Critical Raw Material Act enters into force

On 26 May, the European Critical Raw Materials Act (CRMA) entered into force. CRMA aims to ensure that the EU is supplied with materials that are critical for industry in a sustainable and secure manner.
Marton Kottmayer,

According to the Commission, the act’s entry into force provides a legislative framework that benefits domestic capacities, efforts related to diversification as well as sustainability and circular economy. It contains “benchmarks to increase capacities for the extraction, processing, and recycling of critical raw materials in the EU”.

On the day of CRMA’s entry into force, the Critical Raw Materials Board met for the first time, and parallelly, opened the “Call for Strategic Project Applications”. The former, the CRM Board, consisting of high-level representatives of all EU member state and the European Commission, was addressed by Executive Vice-President for European Green Deal Maroš Šefčovič as well as European Commissioner for Internal Market Thierry Breton. The latter, the Strategic Project Call is open for project proposals having the potential to provide a “meaningful contribution to the security of the Union’s supply of strategic raw materials”. In addition, as part of the CRMA, a “match-making” survey is also deployed, the goal of which is to help suppliers meet with the aggregate demand.

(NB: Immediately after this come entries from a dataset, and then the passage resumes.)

(* ===== verification/EngineInv.v ===== *)
(** * The invariant of the protocol engine

    The tables of the engine ([e_by_peer], [e_by_id], the routes) always agree
    with the slab of sessions, the queues and the inventory are well formed and
    hold only packets bound for their clients, and no handler panics. *)

From S2P Require Import Prelude FlowFrame Reassembly Classify Replay Packet Obfs Routes Downlink StreamControl Text Getconf Sink Slab Engine.

(** ** The tables *)

Definition endpoint_of (h : HotSession) : EndpointKey := (hs_peer h, hs_local_ip h).

(** Both tables are exact inverses of the slab, and a route leads to the
    session that was registered for it, at its place. *)
Record index_ok (m : gmap Z HotSession) (by_peer : gmap EndpointKey Z) (by_id : gmap Z Z) (routes : RouteTable) : Prop := {
  ix_peer : forall k s, by_peer !! k = Some s <-> exists h, m !! s = Some h /\ endpoint_of h = k;
  ix_id : forall i s, by_id !! i = Some s <-> exists h, m !! s = Some h /\ hs_id h = i;
  ix_table : table_wf routes;
  ix_live : forall key ep, 0 <= key -> ep ∈ streams_at routes key ->
    exists h ip, m !! re_slot ep = Some h /\ hs_id h = re_session_id ep
      /\ hs_registration_id h = Some (re_registration_id ep) /\ hs_tunnel_ip h = Some ip /\ route_index ip = Some key;
}.

(** The fields the tables depend on. *)
Definition same_keys (h h' : HotSession) : Prop :=
  endpoint_of h' = endpoint_of h /\ hs_id h' = hs_id h /\ hs_registration_id h' = hs_registration_id h
  /\ hs_tunnel_ip h' = hs_tunnel_ip h.

Section Index.
Context (m : gmap Z HotSession) (by_peer : gmap EndpointKey Z) (by_id : gmap Z Z) (routes : RouteTable).
Hypothesis Hix : index_ok m by_peer by_id routes.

CRMA entered into force after a long period of preparation, the developments of which was not only closely monitored in EuChemS Magazine, but at the very beginning of the legislative process, EuChemS also contributed to a public consultation related to the Act. In the consultation, EuChemS argued for increasing the EU’s refining and recycling capacities of, as well as substitutions for criticalmaterials, amongst other things. This interest is warranted by CRMA’s relevance to scarce elements. Element scarcity is tackled by the EuChemS Periodic Table, and the science-policy workshops related to it.